» WORK TASK: Go through the data and copy each line where the word "struct" shows up.

[Dataset excerpts]
(** * Monarch: card badges, card controls and the click dispatch table

    A shallow embedding of the descriptor engine of the Monarch card UI
    (MonarchApplicationMixin.js, Components.js) and the proofs of its
    specified properties.

    - JavaScript data is the inductive [value]; an object is the list of its
      own properties in insertion order, an array is a list.
    - A descriptor field is either a plain value or a callable.  A callable
      receives the card by reference, so it is a state transformer on the
      card: it returns its value together with the card as it leaves it.
    - The accumulator of [controlReducer] is one array that [push] mutates;
      the embedding threads its contents through the fold.
    - [Object.fromEntries] builds a finite map ([gmap]). *)

From stdpp Require Import gmap strings list fin_maps.

Set Warnings "-register-all".

Open Scope string_scope.
Open Scope list_scope.

(** ** JavaScript values *)

Inductive value : Type :=
| VUndefined
| VNull
| VBool (b : bool)
| VNum (n : Z)
| VStr (s : string)
| VArr (items : list value)
| VObj (props : list (string * value)).

(** The names of the own properties of an object, in insertion order
    ([Object.keys]). *)
Definition keys (v : value) : list string :=
  match v with
  | VObj props => map fst props
  | _ => []
  end.

(** Reading a property of an object literal: the first binding of the name
    (the object literals built here never repeat a name); [None] when the
    object has no such own property. *)
Fixpoint assoc (k : string) (props : list (string * value)) : option value :=
  match props with
  | [] => None
  | (k', v) :: rest => if String.eqb k k' then Some v else assoc k rest
  end.

Definition prop (v : value) (k : string) : option value :=
  match v with
  | VObj props => assoc k props
  | _ => None
  end.

(** ** Descriptors *)

Section Engine.

(** The card a descriptor is resolved against, and the click handlers
    stored in [onclick]. The engine never looks inside either. *)
Context {Subject Handler : Type}.

(** An attribute: a plain value (an absent property reads as
    [undefined]) or a function called with the card. *)
Inductive field : Type :=
| Lit (v : value)
| Fn (f : Subject -> value * Subject).

(** A callable that only reads the card. *)
Definition reads (g : Subject -> value) : field :=
  Fn (fun card => (g card, card)).

(** A field is pure when calling it leaves the card as it found it. *)
Definition pure_field (a : field) : Prop :=
  match a with
  | Lit _ => True
  | Fn f => forall card, snd (f card) = card
  end.

(** typedef CardBadge *)
Record CardBadge : Type := mkBadge {
  badge_tooltip : field;
  badge_text : field;
  badge_class : option string;
  badge_hide : field
}.

(** typedef CardControl: leaves and groups share the type, a group is a
    control with a [controls] property. *)
Inductive CardControl : Type := mkControl {
  control_tooltip : field;
  control_aria : field;
  control_icon : field;
  control_class : option string;
  control_disabled : field;
  control_onclick : option Handler;
  control_controls : option (list CardControl)
}.

(** Modelled from the spec: [utils.functionOrString] (utils.js is not part
    of the sources at hand). Section 4.1: an absent or undefined field gives
    the constant function of the default, a plain value the constant
    function of that value, and a callable is returned as it is. *)
Definition functionOrString (a : field) (defaultValue : value)
  : Subject -> value * Subject :=
  match a with
  | Lit VUndefined => fun card => (defaultValue, card)
  | Lit v => fun card => (v, card)
  | Fn f => f
  end.

(** [x ?? ""] on an optional string. *)
Definition class_or_empty (c : option string) : string :=
  match c with
  | Some s => s
  | None => ""
  end.

(** ** applyCardControls / applyCardControl

    The object literal evaluates its properties in source order, so the
    card passes through tooltip, aria, icon, disabled and then the
    children, left to right. *)
Fixpoint applyCardControl (card : Subject) (control : CardControl)
  {struct control} : value * Subject :=
  let '(tooltip, card) := functionOrString (control_tooltip control) (VStr "") card in
  let '(aria, card) := functionOrString (control_aria control) (VStr "") card in
  let '(icon, card) := functionOrString (control_icon control) (VStr "") card in
  let class := class_or_empty (control_class control) in
  let '(disabled, card) := functionOrString (control_disabled control) (VBool false) card in
  let '(controls, card) :=
    match control_controls control with
    | Some children =>
        (fix each (card : Subject) (cs : list CardControl) {struct cs}
           : list value * Subject :=
           match cs with
           | [] => ([], card)
           | c :: rest =>
               let '(r, card) := applyCardControl card c in
               let '(rs, card) := each card rest in
               (r :: rs, card)
           end) card children
    | None => ([], card)
    end in
  (VObj [("tooltip", tooltip); ("aria", aria); ("icon", icon);
         ("class", VStr class); ("disabled", disabled);
         ("controls", VArr controls)], card).

(** [controls.map(control => this.applyCardControl(card, control))] *)
Fixpoint applyCardControls (card : Subject) (controls : list CardControl)
  : list value * Subject :=
  match controls with
  | [] => ([], card)
  | c :: rest =>
      let '(r, card) := applyCardControl card c in
      let '(rs, card) := applyCardControls card rest in
      (r :: rs, card)
  end.

(** ** applyCardBadges *)
Definition applyCardBadge (card : Subject) (badge : CardBadge)
  : value * Subject :=
  let '(tooltip, card) := functionOrString (badge_tooltip badge) (VStr "") card in
  let '(text, card) := functionOrString (badge_text badge) (VStr "") card in
  let '(hide, card) := functionOrString (badge_hide badge) (VBool false) card in
  let class := class_or_empty (badge_class badge) in
  (VObj [("tooltip", tooltip); ("text", text); ("hide", hide);
         ("class", VStr class)], card).

Fixpoint applyCardBadges (card : Subject) (badges : list CardBadge)
  : list value * Subject :=
  match badges with
  | [] => ([], card)
  | b :: rest =>
      let '(r, card) := applyCardBadge card b in
      let '(rs, card) := applyCardBadges card rest in
      (r :: rs, card)
  end.

(** ** controlReducer and the dispatch table *)

(** [Array.prototype.push] on the accumulator. *)
Definition push {A : Type} (array : list A) (x : A) : list A := array ++ [x].

(** [control.onclick && control.class]: a function is truthy, a string is
    truthy unless it is empty. The inner [reduce] hands the same array on to
    the children; its contents are threaded through [fold_left]. *)
Fixpoint controlReducer (controls : list (string * Handler))
  (control : CardControl) {struct control} : list (string * Handler) :=
  let controls :=
    match control_onclick control, control_class control with
    | Some onclick, Some class =>
        if String.eqb class "" then controls
        else push controls (class, onclick)
    | _, _ => controls
    end in
  match control_controls control with
  | Some children => fold_left controlReducer children controls
  | None => controls
  end.

(** [Object.fromEntries]: the entries are written in order, a later entry
    replaces an earlier one of the same key. *)
Definition fromEntries (entries : list (string * Handler))
  : gmap string Handler :=
  fold_left (fun o e => <[e.1 := e.2]> o) entries ∅.

(** [this._controlFns] as [getData] computes it from [data.controls]. *)
Definition controlFns (controls : list CardControl) : gmap string Handler :=
  fromEntries (fold_left controlReducer controls []).

End Engine.

Arguments field : clear implicits.
Arguments CardBadge : clear implicits.
Arguments CardControl : clear implicits.

(** ** What the dispatch table is specified to hold *)

Section Traversal.

Context {Subject Handler : Type}.

(** A property that an object literal leaves out. *)
Definition absent : field Subject := Lit VUndefined.

(** The pair a control gives to the dispatch table by itself: it has both
    an [onclick] and a non-empty [class]. *)
Definition own_entry (control : CardControl Subject Handler)
  : list (string * Handler) :=
  match control_onclick control, control_class control with
  | Some onclick, Some class =>
      if String.eqb class "" then [] else [(class, onclick)]
  | _, _ => []
  end.

(** The controls of a tree in document order: a control, then the controls
    of its [controls] sub-sequence, depth first, children in their own
    order. *)
Fixpoint nodes (control : CardControl Subject Handler)
  : list (CardControl Subject Handler) :=
  control ::
  match control_controls control with
  | Some children => flat_map nodes children
  | None => []
  end.

(** The flattener as section 4.3 words it: a control appends its pair, then
    its sub-sequence is folded in, depth first. *)
Fixpoint document_entries (control : CardControl Subject Handler)
  : list (string * Handler) :=
  own_entry control ++
  match control_controls control with
  | Some children => flat_map document_entries children
  | None => []
  end.

(** The computed fields of one control leave the card alone. *)
Definition pure_node (control : CardControl Subject Handler) : Prop :=
  pure_field (control_tooltip control) /\
  pure_field (control_aria control) /\
  pure_field (control_icon control) /\
  pure_field (control_disabled control).

(** ... and so do those of every control of a list, at any depth. *)
Definition pure_controls (controls : list (CardControl Subject Handler)) : Prop :=
  Forall pure_node (flat_map nodes controls).

(** A leaf that can never be clicked: an [onclick] but no usable class. *)
Definition classless_leaf (control : CardControl Subject Handler) : Prop :=
  is_Some (control_onclick control) /\
  (control_class control = None \/ control_class control = Some "") /\
  control_controls control = None.

(** A group: a control with a [controls] sub-sequence. *)
Definition is_group (control : CardControl Subject Handler) : Prop :=
  is_Some (control_controls control).

End Traversal.

(** ** The host's card, as the built-in descriptors read it *)

(** [card.data]: suit, value and type are whatever the deck stores; [face]
    is the index of the face shown, or [null] for the back. *)
Record CardData : Type := mkCardData {
  data_suit : value;
  data_value : value;
  data_type : value;
  data_face : option Z
}.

» SOLUTION BELOW:
  {struct control} : value * Subject :=
        (fix each (card : Subject) (cs : list CardControl) {struct cs}
  (control : CardControl) {struct control} : list (string * Handler) :=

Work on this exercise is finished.